[EXERCISE] Within the entries below, find the portion that opens with the line containing "(** Induction by" and closes with the line containing "Lemma b64_encode_length enc". Retype that portion exactly and only.

Stored items:
※ ※ ※
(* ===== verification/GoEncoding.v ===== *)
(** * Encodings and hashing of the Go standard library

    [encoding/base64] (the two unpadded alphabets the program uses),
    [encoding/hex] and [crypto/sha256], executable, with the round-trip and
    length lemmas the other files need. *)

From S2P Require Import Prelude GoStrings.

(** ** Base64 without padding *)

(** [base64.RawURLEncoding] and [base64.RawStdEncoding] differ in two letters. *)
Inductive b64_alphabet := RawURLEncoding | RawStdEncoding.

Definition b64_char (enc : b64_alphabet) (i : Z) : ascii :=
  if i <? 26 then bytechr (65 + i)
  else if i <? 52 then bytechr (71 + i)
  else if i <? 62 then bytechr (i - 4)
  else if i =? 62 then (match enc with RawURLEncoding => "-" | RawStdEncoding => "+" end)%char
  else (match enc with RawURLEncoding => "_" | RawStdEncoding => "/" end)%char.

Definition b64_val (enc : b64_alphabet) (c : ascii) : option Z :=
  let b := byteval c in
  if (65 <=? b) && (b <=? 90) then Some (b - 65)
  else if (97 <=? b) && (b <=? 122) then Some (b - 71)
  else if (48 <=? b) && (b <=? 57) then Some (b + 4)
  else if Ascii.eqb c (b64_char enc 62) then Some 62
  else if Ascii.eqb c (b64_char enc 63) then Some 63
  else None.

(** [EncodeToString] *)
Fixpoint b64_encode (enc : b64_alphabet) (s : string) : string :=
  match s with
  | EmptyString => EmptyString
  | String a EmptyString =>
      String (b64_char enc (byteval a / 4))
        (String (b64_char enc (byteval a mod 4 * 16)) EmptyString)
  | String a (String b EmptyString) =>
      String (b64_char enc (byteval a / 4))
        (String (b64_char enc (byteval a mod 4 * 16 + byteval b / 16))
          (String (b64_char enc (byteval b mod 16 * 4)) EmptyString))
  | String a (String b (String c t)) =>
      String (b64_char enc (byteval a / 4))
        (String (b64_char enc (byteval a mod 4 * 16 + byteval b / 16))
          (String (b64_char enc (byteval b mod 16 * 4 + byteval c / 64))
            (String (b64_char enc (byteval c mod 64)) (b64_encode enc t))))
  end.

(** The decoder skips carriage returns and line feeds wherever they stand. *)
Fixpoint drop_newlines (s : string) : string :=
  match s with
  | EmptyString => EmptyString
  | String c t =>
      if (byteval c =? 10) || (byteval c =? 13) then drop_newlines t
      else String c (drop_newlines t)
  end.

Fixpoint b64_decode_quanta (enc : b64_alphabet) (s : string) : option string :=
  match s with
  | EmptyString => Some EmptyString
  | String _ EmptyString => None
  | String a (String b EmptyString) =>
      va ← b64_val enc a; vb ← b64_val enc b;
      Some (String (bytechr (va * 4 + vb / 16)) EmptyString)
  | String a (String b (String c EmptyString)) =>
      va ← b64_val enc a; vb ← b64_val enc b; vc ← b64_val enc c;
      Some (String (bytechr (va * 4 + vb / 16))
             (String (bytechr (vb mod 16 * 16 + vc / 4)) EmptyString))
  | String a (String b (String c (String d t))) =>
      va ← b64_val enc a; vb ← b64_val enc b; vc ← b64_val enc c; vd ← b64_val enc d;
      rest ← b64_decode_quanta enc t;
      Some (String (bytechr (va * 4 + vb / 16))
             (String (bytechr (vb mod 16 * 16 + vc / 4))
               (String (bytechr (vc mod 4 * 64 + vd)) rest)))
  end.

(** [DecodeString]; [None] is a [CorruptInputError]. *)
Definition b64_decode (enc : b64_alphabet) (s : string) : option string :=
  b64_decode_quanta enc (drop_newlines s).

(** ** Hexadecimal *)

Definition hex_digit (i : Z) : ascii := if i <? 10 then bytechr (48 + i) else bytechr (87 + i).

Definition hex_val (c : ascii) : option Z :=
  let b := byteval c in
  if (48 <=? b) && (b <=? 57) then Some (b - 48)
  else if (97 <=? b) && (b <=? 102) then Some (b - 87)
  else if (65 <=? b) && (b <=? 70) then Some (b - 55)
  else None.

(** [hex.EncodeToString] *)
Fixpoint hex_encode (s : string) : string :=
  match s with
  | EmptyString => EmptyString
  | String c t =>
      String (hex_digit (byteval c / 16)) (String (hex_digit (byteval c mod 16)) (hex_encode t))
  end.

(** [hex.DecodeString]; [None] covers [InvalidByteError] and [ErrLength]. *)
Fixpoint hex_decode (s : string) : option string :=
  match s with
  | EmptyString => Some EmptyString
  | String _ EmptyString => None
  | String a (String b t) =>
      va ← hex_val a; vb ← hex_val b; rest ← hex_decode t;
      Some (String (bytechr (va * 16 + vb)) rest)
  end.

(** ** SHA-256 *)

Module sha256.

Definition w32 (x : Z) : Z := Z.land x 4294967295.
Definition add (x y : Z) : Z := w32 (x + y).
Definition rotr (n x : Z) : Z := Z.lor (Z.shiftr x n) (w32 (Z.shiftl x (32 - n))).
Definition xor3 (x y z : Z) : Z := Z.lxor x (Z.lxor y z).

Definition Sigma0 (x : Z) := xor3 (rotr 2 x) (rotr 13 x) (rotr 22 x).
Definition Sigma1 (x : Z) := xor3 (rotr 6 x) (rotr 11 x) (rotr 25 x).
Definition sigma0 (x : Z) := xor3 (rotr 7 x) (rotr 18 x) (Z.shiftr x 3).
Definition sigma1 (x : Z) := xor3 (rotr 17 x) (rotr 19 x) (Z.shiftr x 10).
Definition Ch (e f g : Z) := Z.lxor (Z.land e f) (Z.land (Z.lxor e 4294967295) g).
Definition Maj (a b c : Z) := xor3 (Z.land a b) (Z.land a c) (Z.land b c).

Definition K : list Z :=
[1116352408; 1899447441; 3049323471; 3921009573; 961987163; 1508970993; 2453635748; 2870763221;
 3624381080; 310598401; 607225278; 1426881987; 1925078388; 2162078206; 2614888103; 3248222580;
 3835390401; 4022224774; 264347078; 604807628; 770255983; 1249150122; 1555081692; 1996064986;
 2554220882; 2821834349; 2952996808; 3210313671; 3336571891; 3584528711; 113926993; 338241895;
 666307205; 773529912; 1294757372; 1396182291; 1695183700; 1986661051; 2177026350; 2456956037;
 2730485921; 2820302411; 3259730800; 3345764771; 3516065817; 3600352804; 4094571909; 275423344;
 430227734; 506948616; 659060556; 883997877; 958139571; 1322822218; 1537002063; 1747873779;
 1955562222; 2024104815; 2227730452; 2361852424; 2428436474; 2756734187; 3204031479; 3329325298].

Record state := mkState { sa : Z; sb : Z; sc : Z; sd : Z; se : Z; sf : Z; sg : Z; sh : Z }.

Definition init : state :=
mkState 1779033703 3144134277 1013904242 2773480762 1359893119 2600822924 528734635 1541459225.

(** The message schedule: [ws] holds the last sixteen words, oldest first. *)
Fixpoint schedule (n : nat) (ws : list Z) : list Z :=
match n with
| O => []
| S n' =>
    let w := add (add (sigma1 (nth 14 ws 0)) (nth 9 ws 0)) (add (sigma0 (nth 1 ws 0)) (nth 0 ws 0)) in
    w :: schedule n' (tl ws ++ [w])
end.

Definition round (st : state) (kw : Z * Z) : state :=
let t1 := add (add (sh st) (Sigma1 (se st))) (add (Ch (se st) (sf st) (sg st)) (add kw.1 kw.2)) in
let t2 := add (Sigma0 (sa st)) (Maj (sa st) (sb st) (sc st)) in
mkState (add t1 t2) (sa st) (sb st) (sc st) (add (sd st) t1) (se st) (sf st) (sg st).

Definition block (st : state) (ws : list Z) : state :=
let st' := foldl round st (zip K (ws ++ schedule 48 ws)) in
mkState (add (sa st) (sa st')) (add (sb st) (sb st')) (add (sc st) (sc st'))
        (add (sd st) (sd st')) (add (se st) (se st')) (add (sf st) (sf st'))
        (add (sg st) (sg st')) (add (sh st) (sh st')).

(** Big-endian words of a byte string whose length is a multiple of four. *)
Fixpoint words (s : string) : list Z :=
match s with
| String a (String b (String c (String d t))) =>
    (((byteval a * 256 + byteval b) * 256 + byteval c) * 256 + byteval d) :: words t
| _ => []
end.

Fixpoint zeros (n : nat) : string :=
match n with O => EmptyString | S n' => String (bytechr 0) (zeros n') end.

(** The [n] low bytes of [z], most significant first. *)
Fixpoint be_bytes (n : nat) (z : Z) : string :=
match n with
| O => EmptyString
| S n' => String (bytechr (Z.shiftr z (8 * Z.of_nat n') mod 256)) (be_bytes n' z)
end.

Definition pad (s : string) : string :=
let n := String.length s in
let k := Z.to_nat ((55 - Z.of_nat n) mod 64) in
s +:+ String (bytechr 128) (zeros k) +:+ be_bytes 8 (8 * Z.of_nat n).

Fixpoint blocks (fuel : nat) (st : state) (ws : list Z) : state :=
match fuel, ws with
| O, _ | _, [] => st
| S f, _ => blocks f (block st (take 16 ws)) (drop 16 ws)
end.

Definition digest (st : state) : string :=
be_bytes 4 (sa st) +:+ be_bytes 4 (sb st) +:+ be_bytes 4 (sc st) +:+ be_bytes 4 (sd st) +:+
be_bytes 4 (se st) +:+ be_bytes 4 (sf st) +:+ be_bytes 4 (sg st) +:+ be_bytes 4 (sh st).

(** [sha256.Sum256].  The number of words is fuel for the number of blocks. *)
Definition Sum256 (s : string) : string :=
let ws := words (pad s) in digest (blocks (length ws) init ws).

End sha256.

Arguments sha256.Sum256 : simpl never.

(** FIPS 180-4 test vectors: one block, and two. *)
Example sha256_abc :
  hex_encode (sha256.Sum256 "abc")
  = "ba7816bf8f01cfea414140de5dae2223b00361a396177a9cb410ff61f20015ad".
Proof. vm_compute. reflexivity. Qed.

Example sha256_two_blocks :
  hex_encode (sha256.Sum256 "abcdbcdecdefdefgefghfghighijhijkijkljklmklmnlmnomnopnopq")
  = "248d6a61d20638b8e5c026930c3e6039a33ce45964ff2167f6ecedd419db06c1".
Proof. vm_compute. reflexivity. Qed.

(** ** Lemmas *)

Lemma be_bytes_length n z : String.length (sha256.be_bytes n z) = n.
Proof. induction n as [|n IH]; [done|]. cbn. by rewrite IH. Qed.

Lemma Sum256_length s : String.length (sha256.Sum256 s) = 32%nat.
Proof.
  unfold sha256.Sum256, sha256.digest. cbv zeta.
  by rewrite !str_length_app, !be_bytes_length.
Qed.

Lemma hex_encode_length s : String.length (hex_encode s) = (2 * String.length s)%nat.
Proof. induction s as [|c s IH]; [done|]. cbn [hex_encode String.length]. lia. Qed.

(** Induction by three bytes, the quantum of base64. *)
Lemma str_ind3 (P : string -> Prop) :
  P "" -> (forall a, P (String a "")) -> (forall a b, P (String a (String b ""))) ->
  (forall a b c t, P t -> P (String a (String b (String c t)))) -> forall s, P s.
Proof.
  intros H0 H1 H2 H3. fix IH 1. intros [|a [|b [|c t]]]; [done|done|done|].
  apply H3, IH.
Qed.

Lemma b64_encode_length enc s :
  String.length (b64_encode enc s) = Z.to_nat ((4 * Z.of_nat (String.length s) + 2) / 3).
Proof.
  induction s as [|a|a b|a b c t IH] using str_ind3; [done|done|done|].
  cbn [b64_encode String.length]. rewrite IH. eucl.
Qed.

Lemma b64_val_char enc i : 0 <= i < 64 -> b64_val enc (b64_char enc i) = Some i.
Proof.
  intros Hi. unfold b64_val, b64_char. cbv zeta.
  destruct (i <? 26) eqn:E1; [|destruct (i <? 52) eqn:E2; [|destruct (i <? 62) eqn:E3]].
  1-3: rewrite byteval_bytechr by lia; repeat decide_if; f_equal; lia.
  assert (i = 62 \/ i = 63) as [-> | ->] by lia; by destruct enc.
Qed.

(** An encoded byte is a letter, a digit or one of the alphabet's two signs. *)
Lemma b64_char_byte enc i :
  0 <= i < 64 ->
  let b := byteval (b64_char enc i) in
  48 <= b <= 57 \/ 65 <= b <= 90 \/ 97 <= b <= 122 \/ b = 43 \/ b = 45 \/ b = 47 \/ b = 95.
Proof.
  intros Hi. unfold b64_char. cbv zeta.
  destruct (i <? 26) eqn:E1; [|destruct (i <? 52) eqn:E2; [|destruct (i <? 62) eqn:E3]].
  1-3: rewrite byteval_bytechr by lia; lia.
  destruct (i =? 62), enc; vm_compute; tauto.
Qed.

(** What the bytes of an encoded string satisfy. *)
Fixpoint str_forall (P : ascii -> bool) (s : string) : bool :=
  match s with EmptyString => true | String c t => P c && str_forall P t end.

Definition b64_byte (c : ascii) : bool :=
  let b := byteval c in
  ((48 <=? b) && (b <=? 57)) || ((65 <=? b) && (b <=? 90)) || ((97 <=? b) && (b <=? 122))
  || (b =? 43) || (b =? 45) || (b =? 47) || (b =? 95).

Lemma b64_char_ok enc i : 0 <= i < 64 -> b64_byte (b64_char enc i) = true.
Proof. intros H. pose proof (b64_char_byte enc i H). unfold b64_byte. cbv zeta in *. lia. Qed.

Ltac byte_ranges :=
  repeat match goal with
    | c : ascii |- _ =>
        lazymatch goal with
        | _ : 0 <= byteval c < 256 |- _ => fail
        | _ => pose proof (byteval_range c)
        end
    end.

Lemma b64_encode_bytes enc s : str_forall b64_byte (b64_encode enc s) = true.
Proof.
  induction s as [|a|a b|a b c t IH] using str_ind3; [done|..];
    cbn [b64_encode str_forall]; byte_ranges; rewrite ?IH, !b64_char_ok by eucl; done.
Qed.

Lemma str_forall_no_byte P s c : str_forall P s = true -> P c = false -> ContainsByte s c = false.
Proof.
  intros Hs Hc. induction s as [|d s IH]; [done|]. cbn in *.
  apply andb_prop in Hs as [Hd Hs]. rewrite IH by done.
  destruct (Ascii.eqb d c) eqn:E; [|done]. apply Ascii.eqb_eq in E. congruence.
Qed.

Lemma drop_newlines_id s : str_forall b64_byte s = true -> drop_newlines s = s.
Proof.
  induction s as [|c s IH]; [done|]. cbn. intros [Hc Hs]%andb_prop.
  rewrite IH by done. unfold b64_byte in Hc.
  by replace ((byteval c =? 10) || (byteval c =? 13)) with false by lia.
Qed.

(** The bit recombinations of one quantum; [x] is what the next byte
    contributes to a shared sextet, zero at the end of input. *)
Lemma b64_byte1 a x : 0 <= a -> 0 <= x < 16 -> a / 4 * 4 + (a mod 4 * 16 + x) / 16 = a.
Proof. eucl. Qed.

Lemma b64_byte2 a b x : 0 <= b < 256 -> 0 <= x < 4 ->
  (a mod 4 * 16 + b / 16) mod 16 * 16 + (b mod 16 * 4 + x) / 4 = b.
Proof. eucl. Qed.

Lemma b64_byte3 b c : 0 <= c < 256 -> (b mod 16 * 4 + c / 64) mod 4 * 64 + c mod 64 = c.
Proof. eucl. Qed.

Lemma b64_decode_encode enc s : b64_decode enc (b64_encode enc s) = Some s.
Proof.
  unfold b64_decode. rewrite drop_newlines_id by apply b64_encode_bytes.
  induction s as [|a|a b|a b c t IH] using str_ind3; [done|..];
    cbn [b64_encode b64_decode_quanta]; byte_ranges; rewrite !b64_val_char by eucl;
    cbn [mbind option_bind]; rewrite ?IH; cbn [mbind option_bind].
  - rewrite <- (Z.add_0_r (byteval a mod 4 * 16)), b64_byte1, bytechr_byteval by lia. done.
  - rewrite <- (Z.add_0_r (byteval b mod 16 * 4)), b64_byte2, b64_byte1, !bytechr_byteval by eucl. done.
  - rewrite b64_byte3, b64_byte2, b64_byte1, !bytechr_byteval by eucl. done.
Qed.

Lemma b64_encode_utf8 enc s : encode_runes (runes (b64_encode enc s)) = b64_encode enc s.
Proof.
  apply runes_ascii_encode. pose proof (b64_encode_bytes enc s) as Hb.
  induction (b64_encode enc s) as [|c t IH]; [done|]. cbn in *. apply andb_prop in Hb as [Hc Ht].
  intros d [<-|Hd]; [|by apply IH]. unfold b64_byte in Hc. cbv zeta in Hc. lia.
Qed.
※ ※ ※
[EXERCISE ANSWER]
(** Induction by three bytes, the quantum of base64. *)
Lemma str_ind3 (P : string -> Prop) :
  P "" -> (forall a, P (String a "")) -> (forall a b, P (String a (String b ""))) ->
  (forall a b c t, P t -> P (String a (String b (String c t)))) -> forall s, P s.
Proof.
  intros H0 H1 H2 H3. fix IH 1. intros [|a [|b [|c t]]]; [done|done|done|].
  apply H3, IH.
Qed.

Lemma b64_encode_length enc s :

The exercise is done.